COMMITTES »PULL REQUEST» CODE REVIEW || BUILDINGS + TESTS »DEPLOYING QA INSTANCE || PICTURE QA COPY »QA ENGINEERS torment him» RELEASE
Wow! In just six months from the chaotic process, when developers commit features to whom much, we came to a logical, harmonious system of continuous integration pipeline, where each step is regulated, and each tool is as automated as possible.
As soon as the developer creates PR, the process of deploying the test instance is already, consider, started, and literally an hour later (if you are lucky - the number of parallel feature brunches soon increased to hundreds with the growth of the team, I had to raise as many as seven instances under TC) QA will be ready to testing the feature. Drive at least manually, at least with scripts via the REST API, and if necessary, diagnose it and deal with bugs using the test instance management console.

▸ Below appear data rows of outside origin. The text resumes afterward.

(** The loop of [read_raw] in the module: two rounds. *)
Lemma read_raw_two_rounds fname args kwargs :
  read_raw fname args kwargs
  = match readers !! candidate (PurePath.suffixes fname) (-2) with
    | Some reader => call reader fname args kwargs
    | None =>
        match readers !! candidate (PurePath.suffixes fname) (-1) with
        | Some reader => call reader fname args kwargs
        | None => inl (ValueError ("Unknown file type "
                                   ++ PyStr.str_list (PurePath.suffixes fname) ++ "."))
        end
    end.
Proof.
  unfold read_raw, read_raw_in. rewrite maxsuffixes_supported.
  unfold bind, ret. change (PyStr.range (- Z.of_nat 2) 0) with [-2; -1]. simpl.
  destruct (readers !! candidate (PurePath.suffixes fname) (-2)); [done |].
  by destruct (readers !! candidate (PurePath.suffixes fname) (-1)).
Qed.

(** No key of the module is another key with a suffix put in front. *)
Lemma no_key_extends_key a c reader reader' :
  PyStr.count "." a = 1%nat →
  PyStr.count "." c = 1%nat →
  readers !! c = Some reader →
  readers !! (a ++ c) = Some reader' →
  False.
Proof.
  intros Ha Hc Hkey Hlong.
  assert (Hdots : PyStr.count "." (a ++ c) = 2%nat)
    by (rewrite count_app; lia).
  apply readers_keys in Hlong. apply readers_keys in Hkey.
  remember (a ++ c) as k eqn:Hk. symmetry in Hk.
  repeat (apply elem_of_cons in Hlong as [-> | Hlong]);
    [.. | inversion Hlong]; try discriminate Hdots;
    (repeat (apply elem_of_cons in Hkey as [-> | Hkey]);
      [.. | inversion Hkey]; try discriminate Hc; refute_app Hk Ha).
Qed.

Lemma resolve_two_rounds fname :
  resolve supported readers fname
  = inr match readers !! candidate (PurePath.suffixes fname) (-2) with
        | Some reader => Some (candidate (PurePath.suffixes fname) (-2), reader)
        | None =>
            match readers !! candidate (PurePath.suffixes fname) (-1) with
            | Some reader => Some (candidate (PurePath.suffixes fname) (-1), reader)
            | None => None
            end
        end.
Proof.
  unfold resolve. rewrite maxsuffixes_supported.
  unfold bind, ret. change (PyStr.range (- Z.of_nat 2) 0) with [-2; -1]. simpl.
  destruct (readers !! candidate (PurePath.suffixes fname) (-2)); [done |].
  by destruct (readers !! candidate (PurePath.suffixes fname) (-1)).
Qed.

(** The two candidates of a name whose last suffix is registered: the
    shorter one is that suffix, and the longer one is either the same (the
    name has no other suffix) or not registered. *)
Lemma last_suffix_rounds fname s reader :
  last (PurePath.suffixes fname) = Some s →
  readers !! PyStr.lower s = Some reader →
  candidate (PurePath.suffixes fname) (-1) = PyStr.lower s
  ∧ (candidate (PurePath.suffixes fname) (-2) = PyStr.lower s
     ∨ readers !! candidate (PurePath.suffixes fname) (-2) = None).
Proof.
  intros Hlast Hkey.
  pose proof (suffixes_one_dot fname) as Hall. rewrite Forall_forall in Hall.
  assert (Hs : PyStr.count "." (PyStr.lower s) = 1%nat).
  { rewrite count_lower_dot. apply Hall.
    by apply last_Some_elem_of. }
  apply last_Some in Hlast as [pre Hpre]. rewrite Hpre in *.
  split; [apply candidate_snoc |].
  destruct (last pre) as [s0 |] eqn:Hs0.
  - right. apply last_Some in Hs0 as [pre' ->].
    rewrite <- app_assoc. simpl. rewrite candidate_snoc2.
    destruct (readers !! (PyStr.lower s0 ++ PyStr.lower s)) as [r |] eqn:E; [| done].
    exfalso. refine (no_key_extends_key _ _ _ _ _ Hs Hkey E).
    rewrite count_lower_dot. apply Hall.
    set_solver.
  - left. apply last_None in Hs0 as ->. simpl.
    change (-2) with (- Z.of_nat 2). by rewrite candidate_single by lia.
Qed.

(** X6.  In the module, a registered last suffix decides: whatever stands
    before it in the name, the reader stored under it is the one called. *)
Theorem registered_last_suffix_is_dispatched fname s reader args kwargs :
  last (PurePath.suffixes fname) = Some s →
  readers !! PyStr.lower s = Some reader →
  resolve supported readers fname = inr (Some (PyStr.lower s, reader))
  ∧ read_raw fname args kwargs = call reader fname args kwargs.
Proof.
  intros Hlast Hkey.
  destruct (last_suffix_rounds fname s reader Hlast Hkey) as [H1 [H2 | H2]].
  - rewrite resolve_two_rounds, read_raw_two_rounds, H2, Hkey. done.
  - rewrite resolve_two_rounds, read_raw_two_rounds, H2, H1, Hkey. done.
Qed.

Lemma last_suffix_decides fname s reader args kwargs :
  last (PurePath.suffixes fname) = Some s →
  readers !! PyStr.lower s = Some reader →
  read_raw fname args kwargs = call reader fname args kwargs.
Proof.
  intros Hlast Hkey.
  destruct (last_suffix_rounds fname s reader Hlast Hkey) as [H1 [H2 | H2]].
  - by rewrite read_raw_two_rounds, H2, Hkey.
  - by rewrite read_raw_two_rounds, H2, H1, Hkey.
Qed.

Lemma readers_xdf_present k :
  have_pyxdf = true →
  k ∈ [".xdf"; ".xdfz"; ".xdf.gz"] →
  readers !! k = Some (Fn (External read_raw_xdf)).
Proof.
  intros Hh Hk. rewrite readers_lookup. unfold supported. rewrite Hh.
  repeat (apply elem_of_cons in Hk as [-> | Hk]); [.. | inversion Hk];
    vm_compute; reflexivity.
Qed.

Lemma readers_keys_without_pyxdf k reader :
  have_pyxdf = false →
  readers !! k = Some reader →
  k ∈ [".vmrk"; ".eeg";
       ".edf"; ".bdf"; ".gdf"; ".vhdr"; ".fif"; ".fif.gz"; ".set"; ".cnt";
       ".mff"; ".nxe"; ".hdr"; ".npy"].
Proof.
  intros Hh. rewrite readers_lookup. destruct (suggested !! k) as [u |] eqn:E.
  - intros _. apply suggested_entries in E as [[-> | ->] _]; repeat constructor.
  - unfold supported. rewrite Hh. intros H.
    apply dict_of_lookup_Some in H.
    apply (list_elem_of_fmap_2 fst) in H. by do 2 apply list_elem_of_further.
Qed.

Lemma readers_without_pyxdf_None k :
  have_pyxdf = false →
  k ∉ [".vmrk"; ".eeg";
       ".edf"; ".bdf"; ".gdf"; ".vhdr"; ".fif"; ".fif.gz"; ".set"; ".cnt";
       ".mff"; ".nxe"; ".hdr"; ".npy"] →
  readers !! k = None.
Proof.
  intros Hh Hk. destruct (readers !! k) as [r |] eqn:E; [| done].
  exfalso. apply Hk. by apply readers_keys_without_pyxdf with r.
Qed.

(** No key of the module without pyxdf ends in [.xdf] or [.xdfz]. *)
Lemma no_key_ends_in_xdf a c :
  have_pyxdf = false →
  c = ".xdf" ∨ c = ".xdfz" →
  readers !! (a ++ c) = None.
Proof.
  intros Hh Hc. apply readers_without_pyxdf_None; [done |].
  intros Hin. remember (a ++ c) as k eqn:Hk. symmetry in Hk.
  assert (Ha : True) by done.
  destruct Hc as [-> | ->];
    (repeat (apply elem_of_cons in Hin as [-> | Hin]); [.. | inversion Hin]);
    refute_app Hk Ha.
Qed.

(** X7.  The three xdf suffixes are read by [read_raw_xdf] when pyxdf is
    installed; when it is not, such a file is of unknown type: it is not
    reported as a known but unsupported one. *)
Theorem xdf_depends_on_pyxdf fname args kwargs :
  (∃ s, last (PurePath.suffixes fname) = Some s
        ∧ (PyStr.lower s = ".xdf" ∨ PyStr.lower s = ".xdfz"))
  ∨ (∃ pre s1 s2, PurePath.suffixes fname = (pre ++ [s1; s2])%list
                  ∧ PyStr.lower s1 = ".xdf" ∧ PyStr.lower s2 = ".gz") →
  read_raw fname args kwargs
  = if have_pyxdf
    then extern (external_read read_raw_xdf fname args kwargs)
    else inl (ValueError ("Unknown file type "
                          ++ PyStr.str_list (PurePath.suffixes fname) ++ ".")).
Proof.
  intros Hname. destruct have_pyxdf eqn:Hh.
  - destruct Hname as [(s & Hlast & Hs) | (pre & s1 & s2 & Hsfx & Hs1 & Hs2)].
    + rewrite (last_suffix_decides fname s (Fn (External read_raw_xdf))); [done | done |].
      apply readers_xdf_present; [done |]. destruct Hs as [-> | ->]; set_solver.
    + rewrite read_raw_two_rounds, Hsfx, candidate_snoc2, Hs1, Hs2.
      change (".xdf" ++ ".gz") with ".xdf.gz".
      rewrite (readers_xdf_present ".xdf.gz") by (done || set_solver). done.
  - rewrite read_raw_two_rounds.
    destruct Hname as [(s & Hlast & Hs) | (pre & s1 & s2 & Hsfx & Hs1 & Hs2)].
    + apply last_Some in Hlast as [pre Hpre]. rewrite Hpre.
      rewrite candidate_snoc.
      assert (H1 : readers !! PyStr.lower s = None)
        by (apply (no_key_ends_in_xdf EmptyString); done).
      assert (H2 : readers !! candidate (pre ++ [s])%list (-2) = None).
      { destruct (last pre) as [s0 |] eqn:Hs0.
        - apply last_Some in Hs0 as [pre' ->].
          rewrite <- app_assoc. simpl. rewrite candidate_snoc2.
          by apply no_key_ends_in_xdf.
        - apply last_None in Hs0 as ->. simpl.
          change (-2) with (- Z.of_nat 2). by rewrite candidate_single by lia. }
      by rewrite H2, H1.
    + rewrite Hsfx, candidate_snoc2, Hs1, Hs2.
      change (pre ++ [s1; s2])%list with (pre ++ [s1] ++ [s2])%list.
      rewrite app_assoc, candidate_snoc, Hs2.
      assert (H2 : readers !! (".xdf" ++ ".gz") = None).
      { apply readers_without_pyxdf_None; [done |]. intros Hin.
        repeat (apply elem_of_cons in Hin as [Hin | Hin]; [discriminate Hin |]).
        inversion Hin. }
      assert (H1 : readers !! ".gz" = None).
      { apply readers_without_pyxdf_None; [done |]. intros Hin.
        repeat (apply elem_of_cons in Hin as [Hin | Hin]; [discriminate Hin |]).
        inversion Hin. }
      by rewrite H2, H1.
Qed.

Lemma suffixes_nil_of_name fname :
  PyStr.endswith "." (PurePath.name fname) = true
  ∨ PyStr.count "." (PyStr.lstrip "." (PurePath.name fname)) = 0%nat →
  PurePath.suffixes fname = [].
Proof.
  unfold PurePath.suffixes. intros [-> | H]; [done |].
  destruct (PyStr.endswith _ _); [done |].
  by rewrite split_no_sep.
Qed.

Well, then the lyrics. After some time, everyone was tired of the console brakes, and I had to remember my youth, rewriting it from bash (sorry, all the abnormality of this small project was lost at once) to plain boring PHP (however, it’s not in Java to do such tasks, actually), but one of the frontiers was able to convert the UI from old-school plain HTML to a completely modern Angular application. However, I insisted on maintaining the interface a la the nineties, just for fun. Added the ability to view stdout and stderr on the tomcat. We made a special CLI interface for calling the REST API right on the spot, and also a few little useful things.

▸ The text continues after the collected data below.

Lemma read_dequeues_witness :
  exists s',
    scull_read false (after_write demo_ring [97; 98; 99] 3) 8 8
    = Returned (Z.min 8 (Z.of_nat (length [97; 98; 99])),
                firstn (Z.to_nat (Z.min 8 (Z.of_nat (length [97; 98; 99]))))
                  [97; 98; 99], s')
    /\ Rep s' []
    /\ advance (after_write demo_ring [97; 98; 99] 3)
         (head (after_write demo_ring [97; 98; 99] 3)) = Some (head s')
    /\ end_ s' = end_ (after_write demo_ring [97; 98; 99] 3)
    /\ reader s' = reader (after_write demo_ring [97; 98; 99] 3) - 1
    /\ writer s' = writer (after_write demo_ring [97; 98; 99] 3) + 1.
Proof.
  apply (read_dequeues false (after_write demo_ring [97; 98; 99] 3)
           [97; 98; 99] [] 8 8).
  - rep_by_eval 0.
  - vm_compute. split; [discriminate|reflexivity].
  - vm_compute. discriminate.
Defined.

(** X5.  On a quiescent ring with a free slot, a write whose source
    holds fewer bytes than the write takes returns [-EFAULT] with both
    cursors where they were, but [writer] is one lower and [reader] one
    higher than before the call: the reader side is handed a permit for a
    slot that received no record. *)
Theorem write_fault_passes_permit (signal : bool) (s : scull)
    (q : list (list byte)) (src : list byte) (count : Z) :
  Rep s q -> Z.of_nat (length q) < scull_fifo_size s ->
  0 <= count < 2 ^ 64 ->
  Z.of_nat (length src) < Z.min count (scull_fifo_elemsz s) ->
  exists s',
    scull_write signal s src count = Returned (- EFAULT, s')
    /\ writer s' = writer s - 1 /\ reader s' = reader s + 1
    /\ end_ s' = end_ s /\ head s' = head s
    /\ scull_mutex s' = false
    /\ reader s' = Z.of_nat (length q) + 1.
Proof.
  intros HR Hfree Hc Hsrc.
  destruct (Rep_reader _ _ HR) as [Hr _].
  destruct (write_fault signal s q src count HR Hfree Hc Hsrc)
    as (s' & E & Hw & Hr' & He & Hh).
  exists s'. repeat split; try assumption; try lia.
  destruct HR as [m hi Hp Hmx _ _ _ _ _ _ _ _].
  revert E. unfold scull_write, scull_write_entry, scull_write_body,
    down_interruptible, mutex_lock_interruptible.
  destruct (0 <? writer s); [|destruct signal; intros H; inversion H; subst;
                              assumption].
  proj. rewrite Hmx. proj.
  destruct (scull_message_queue s); [|discriminate].
  destruct (copy_from_user _ _ _ _) as [[m1 [|p|p]]|]; try discriminate.
  - destruct (store_ssize _ _ _); [|discriminate].
    destruct (advance _ _); [|discriminate].
    intros H; inversion H; subst; reflexivity.
  - intros H; inversion H; subst; reflexivity.
  - intros H; inversion H; subst; reflexivity.
Qed.

Lemma write_fault_passes_permit_witness :
  exists s',
    scull_write false demo_ring [97] 4 = Returned (- EFAULT, s')
    /\ writer s' = writer demo_ring - 1 /\ reader s' = reader demo_ring + 1
    /\ end_ s' = end_ demo_ring /\ head s' = head demo_ring
    /\ scull_mutex s' = false
    /\ reader s' = Z.of_nat (length (@nil (list byte))) + 1.
Proof.
  apply (write_fault_passes_permit false demo_ring [] [97] 4).
  - rep_by_eval 0.
  - vm_compute. reflexivity.
  - vm_compute. split; [discriminate|reflexivity].
  - vm_compute. reflexivity.
Defined.

(** X6.  On a quiescent ring holding at least one record, a read whose
    destination has room for fewer bytes than the read takes returns
    [-EFAULT] after delivering the bytes there was room for; the block
    and both cursors are as before, so the record is still under [head],
    but [reader] is one lower and [writer] one higher than before the
    call. *)
Theorem read_fault_passes_permit (signal : bool) (s : scull) (r : list byte)
    (q : list (list byte)) (room count : Z) :
  Rep s (r :: q) -> 0 <= count < 2 ^ 64 ->
  0 <= room < Z.min count (Z.of_nat (length r)) ->
  exists s',
    scull_read signal s room count
    = Returned (- EFAULT, firstn (Z.to_nat room) r, s')
    /\ reader s' = reader s - 1 /\ writer s' = writer s + 1
    /\ head s' = head s /\ end_ s' = end_ s
    /\ scull_message_queue s' = scull_message_queue s
    /\ scull_mutex s' = false.
Proof.
  intros HR Hc Hroom. pose proof (Rep_head_length _ _ _ HR) as Hle.
  destruct HR as [m hi Hp Hmx Hq Hlen Hhi Hhead Hend Hrd Hwr Hpend].
  pose proof (pending_length _ _ _ _ _ Hpend) as HL. simpl in HL.
  replace (Z.to_nat (reader s)) with (S (Z.to_nat (reader s - 1))) in Hpend
    by lia.
  cbn [pending] in Hpend.
  destruct (slot_record s m (head s)) as [r0|] eqn:Hrec; [|discriminate].
  destruct (advance s (head s)); [|discriminate].
  destruct (pending s m z (Z.to_nat (reader s - 1))); [|discriminate].
  injection Hpend as -> ->.
  apply slot_record_inv in Hrec.
  destruct Hrec as (len & Hld & Hlen' & Hpay & Hrl).
  set (n := Z.min count (Z.of_nat (length r))) in *.
  pose proof Hp as [Hsz Hes].
  unfold scull_read, scull_read_entry. rewrite Hq, Hld.
  unfold scull_read_body, down_interruptible.
  destruct (Z.ltb_spec 0 (reader s)); [|lia].
  proj. unfold mutex_lock_interruptible. rewrite Hmx. proj. rewrite Hq.
  rewrite (u64_small len) by lia.
  assert (Hcnt : (if count >? len then len else count) = n).
  { rewrite Z.gtb_ltb. destruct (Z.ltb_spec len count); lia. }
  rewrite Hcnt. unfold copy_to_user.
  replace (Z.min n (Z.max 0 room)) with room by lia.
  rewrite (load_bytes_prefix _ _ _ room _ Hpay) by lia.
  destruct (n - room) as [|p|p] eqn:Enk; try lia.
  eexists. split; [reflexivity|]. proj. rewrite ?up_small by lia.
  repeat split; try lia. exact Hq.
Qed.

Lemma read_fault_passes_permit_witness :
  exists s',
    scull_read false (after_write demo_ring [97; 98; 99] 3) 1 3
    = Returned (- EFAULT, firstn (Z.to_nat 1) [97; 98; 99], s')
    /\ reader s' = reader (after_write demo_ring [97; 98; 99] 3) - 1
    /\ writer s' = writer (after_write demo_ring [97; 98; 99] 3) + 1
    /\ head s' = head (after_write demo_ring [97; 98; 99] 3)
    /\ end_ s' = end_ (after_write demo_ring [97; 98; 99] 3)
    /\ scull_message_queue s'
       = scull_message_queue (after_write demo_ring [97; 98; 99] 3)
    /\ scull_mutex s' = false.
Proof.
  apply (read_fault_passes_permit false
           (after_write demo_ring [97; 98; 99] 3) [97; 98; 99] [] 1 3).
  - rep_by_eval 0.
  - vm_compute. split; [discriminate|reflexivity].
  - vm_compute. split; [discriminate|reflexivity].
Defined.

(** X7.  Whatever the state, the source and the count, a write that
    returns has not moved [head], has not changed the module parameters
    or the registration of the device, and leaves the mutex as it found
    it; and when [reader] is below the largest [unsigned int], so that
    [up(&reader)] does not wrap, it leaves [writer + reader] as it found
    it. *)
Theorem write_keeps (signal : bool) (s s' : scull) (src : list byte)
    (count ret : Z) :
  scull_write signal s src count = Returned (ret, s') ->
  head s' = head s
  /\ scull_fifo_size s' = scull_fifo_size s
  /\ scull_fifo_elemsz s' = scull_fifo_elemsz s
  /\ scull_major s' = scull_major s
  /\ cdev_live s' = cdev_live s /\ chrdev_region s' = chrdev_region s
  /\ scull_mutex s' = scull_mutex s
  /\ (0 <= reader s < 2 ^ 32 - 1 ->
      writer s' + reader s' = writer s + reader s).
Proof.
  unfold scull_write, scull_write_entry, scull_write_body,
    down_interruptible, mutex_lock_interruptible, mutex_unlock.
  destruct (0 <? writer s);
    [|destruct signal; intros H; inversion H; subst; repeat split].
  proj. destruct (scull_mutex s) eqn:Hm.
  { destruct signal; intros H; inversion H; subst; proj;
      repeat split; try assumption; intros Hr; rewrite up_small by lia; lia. }
  proj. destruct (scull_message_queue s) as [m|]; [|discriminate].
  destruct (copy_from_user _ _ _ _) as [[m1 [|p|p]]|]; try discriminate.
  - destruct (store_ssize _ _ _) as [m2|]; [|discriminate].
    destruct (advance _ _) as [e|]; [|discriminate].
    intros H; inversion H; subst; proj; repeat split; try assumption;
      intros Hr; rewrite up_small by lia; lia.
  - intros H; inversion H; subst; proj; repeat split; try assumption;
      intros Hr; rewrite up_small by lia; lia.
  - intros H; inversion H; subst; proj; repeat split; try assumption;
      intros Hr; rewrite up_small by lia; lia.
Qed.

Lemma write_keeps_witness :
  head (after_write demo_ring [97] 1) = head demo_ring
  /\ writer (after_write demo_ring [97] 1)
     + reader (after_write demo_ring [97] 1)
     = writer demo_ring + reader demo_ring.
Proof.
  assert (E : scull_write false demo_ring [97] 1
              = Returned (1, after_write demo_ring [97] 1))
    by (vm_compute; reflexivity).
  split.
  - apply (write_keeps false demo_ring _ [97] 1 1 E).
  - apply (write_keeps false demo_ring _ [97] 1 1 E).
    vm_compute. split; [discriminate|reflexivity].
Defined.

(** X8.  Whatever the state, the room and the count, a read that returns
    has not written to the block, has not moved [end], has not changed
    the module parameters or the registration of the device, and leaves
    the mutex as it found it. *)
Theorem read_keeps (signal : bool) (s s' : scull) (room count ret : Z)
    (out : list byte) :
  scull_read signal s room count = Returned (ret, out, s') ->
  scull_message_queue s' = scull_message_queue s
  /\ end_ s' = end_ s
  /\ scull_fifo_size s' = scull_fifo_size s
  /\ scull_fifo_elemsz s' = scull_fifo_elemsz s
  /\ scull_major s' = scull_major s
  /\ cdev_live s' = cdev_live s /\ chrdev_region s' = chrdev_region s
  /\ scull_mutex s' = scull_mutex s.
Proof.
  unfold scull_read. destruct (scull_read_entry s) as [fr|]; [|discriminate].
  unfold scull_read_body, down_interruptible, mutex_lock_interruptible,
    mutex_unlock, up.
  destruct (0 <? reader s);
    [|destruct signal; intros H; inversion H; subst; repeat split].
  proj. destruct (scull_mutex s) eqn:Hm.
  { destruct signal; intros H; inversion H; subst; proj;
      repeat split; assumption. }
  proj. destruct (scull_message_queue s) as [m|] eqn:Hq; [|discriminate].
  destruct (copy_to_user _ _ _ _) as [[o [|p|p]]|]; try discriminate.
  - destruct (advance _ _) as [e|]; [|discriminate].
    intros H; inversion H; subst; proj; repeat split; assumption.
  - intros H; inversion H; subst; proj; repeat split; assumption.
  - intros H; inversion H; subst; proj; repeat split; assumption.
Qed.

Lemma read_keeps_witness :
  scull_message_queue
    (after_read (after_write demo_ring [97] 1) 8 8)
  = scull_message_queue (after_write demo_ring [97] 1)
  /\ end_ (after_read (after_write demo_ring [97] 1) 8 8)
     = end_ (after_write demo_ring [97] 1).
Proof.
  assert (E : scull_read false (after_write demo_ring [97] 1) 8 8
              = Returned (1, [97],
                          after_read (after_write demo_ring [97] 1) 8 8))
    by (vm_compute; reflexivity).
  split; apply (read_keeps false _ _ 8 8 1 [97] E).
Defined.

(** X9.  Whatever the state, a read asked for [count] bytes
    ([count] below [2^63]) that returns gives [-ERESTARTSYS], [-EFAULT]
    or a byte count between 0 and [count]; a byte count is the number of
    bytes delivered, and an error never comes with more than [count]
    bytes delivered. *)
Theorem read_return_range (signal : bool) (s s' : scull)
    (room count ret : Z) (out : list byte) :
  0 <= count < 2 ^ 63 ->
  scull_read signal s room count = Returned (ret, out, s') ->
  (ret = - ERESTARTSYS /\ out = [])
  \/ (ret = - EFAULT /\ Z.of_nat (length out) < count)
  \/ (0 <= ret <= count /\ Z.of_nat (length out) = ret).
Proof.
  intros Hc.
  unfold scull_read. destruct (scull_read_entry s) as [fr|]; [|discriminate].
  unfold scull_read_body, down_interruptible, mutex_lock_interruptible.
  destruct (0 <? reader s);
    [|destruct signal; intros H; inversion H; subst; auto].
  proj. destruct (scull_mutex s).
  { destruct signal; intros H; inversion H; subst; auto. }
  proj. destruct (scull_message_queue s) as [m|]; [|discriminate].
  set (n := if count >? u64 (r_dataSize fr) then u64 (r_dataSize fr)
            else count).
  assert (Hn : 0 <= n <= count).
  { unfold n. rewrite Z.gtb_ltb.
    pose proof (Z.mod_pos_bound (r_dataSize fr) (2 ^ 64)) as B.
    unfold u64.
    destruct (Z.ltb_spec (r_dataSize fr mod 2 ^ 64) count); lia. }
  unfold copy_to_user.
  destruct (load_bytes m (r_dataPtr fr) (Z.min n (Z.max 0 room)))
    as [bs|] eqn:El; [|discriminate].
  apply load_bytes_inv in El. destruct El as (_ & Hk & _ & _ & Hlen).
  destruct (n - Z.min n (Z.max 0 room)) as [|p|p] eqn:Ed.
  - destruct (advance _ _) as [h|]; [|discriminate].
    intros H; inversion H; subst. right. right.
    rewrite s64_small by lia. lia.
  - intros H; inversion H; subst. right. left. split; [reflexivity|lia].
  - intros H; inversion H; subst. right. left. split; [reflexivity|lia].
Qed.

Lemma read_return_range_witness :
  (2 = - ERESTARTSYS /\ [97; 98] = [])
  \/ (2 = - EFAULT /\ Z.of_nat (length [97; 98]) < 2)
  \/ (0 <= 2 <= 2 /\ Z.of_nat (length [97; 98]) = 2).
Proof.
  apply (read_return_range false (after_write demo_ring [97; 98; 99] 3)
           (after_read (after_write demo_ring [97; 98; 99] 3) 2 2)
           2 2 2 [97; 98]).
  - vm_compute. split; [discriminate|reflexivity].
  - vm_compute. reflexivity.
Defined.

(** X10.  With [scull_fifo_elemsz] a non-negative [int], a write asked
    for [count] bytes that returns gives [-ERESTARTSYS], [-EFAULT] or
    exactly [min count scull_fifo_elemsz]: it never reports more bytes
    than a slot holds. *)
Theorem write_return_range (signal : bool) (s s' : scull)
    (src : list byte) (count ret : Z) :
  0 <= scull_fifo_elemsz s < 2 ^ 31 -> 0 <= count < 2 ^ 64 ->
  scull_write signal s src count = Returned (ret, s') ->
  ret = - ERESTARTSYS \/ ret = - EFAULT
  \/ ret = Z.min count (scull_fifo_elemsz s).
Proof.
  intros He Hc.
  unfold scull_write, scull_write_entry, scull_write_body,
    down_interruptible, mutex_lock_interruptible.
  destruct (0 <? writer s);
    [|destruct signal; intros H; inversion H; subst; auto].
  proj. destruct (scull_mutex s).
  { destruct signal; intros H; inversion H; subst; auto. }
  proj. destruct (scull_message_queue s) as [m|]; [|discriminate].
  rewrite (u64_small (scull_fifo_elemsz s)) by lia.
  assert (Hcnt : (if count >? scull_fifo_elemsz s
                  then scull_fifo_elemsz s else count)
                 = Z.min count (scull_fifo_elemsz s)).
  { rewrite Z.gtb_ltb. destruct (Z.ltb_spec (scull_fifo_elemsz s) count); lia. }
  rewrite Hcnt.
  destruct (copy_from_user _ _ _ _) as [[m1 [|p|p]]|]; try discriminate.
  - destruct (store_ssize _ _ _) as [m2|]; [|discriminate].
    destruct (advance _ _) as [e|]; [|discriminate].
    intros H; inversion H; subst. right. right. apply s64_small. lia.
  - intros H; inversion H; subst. right. left. reflexivity.
  - intros H; inversion H; subst. right. left. reflexivity.
Qed.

It turned out to be terribly convenient. *
Just look at the happy faces of the QA engineering team!
* Want one?
Write me. I will gladly consider job offers in places where you need experienced (over 10 years of experience) specialists with Primary Skill == Java, and the ability to sometimes do this kind of abnormal programming. Or steer processes. You can do it all at once.
I can’t move to Moscow alone. But to work remotely - with pleasure.
I can’t move to Moscow alone. But to work remotely - with pleasure.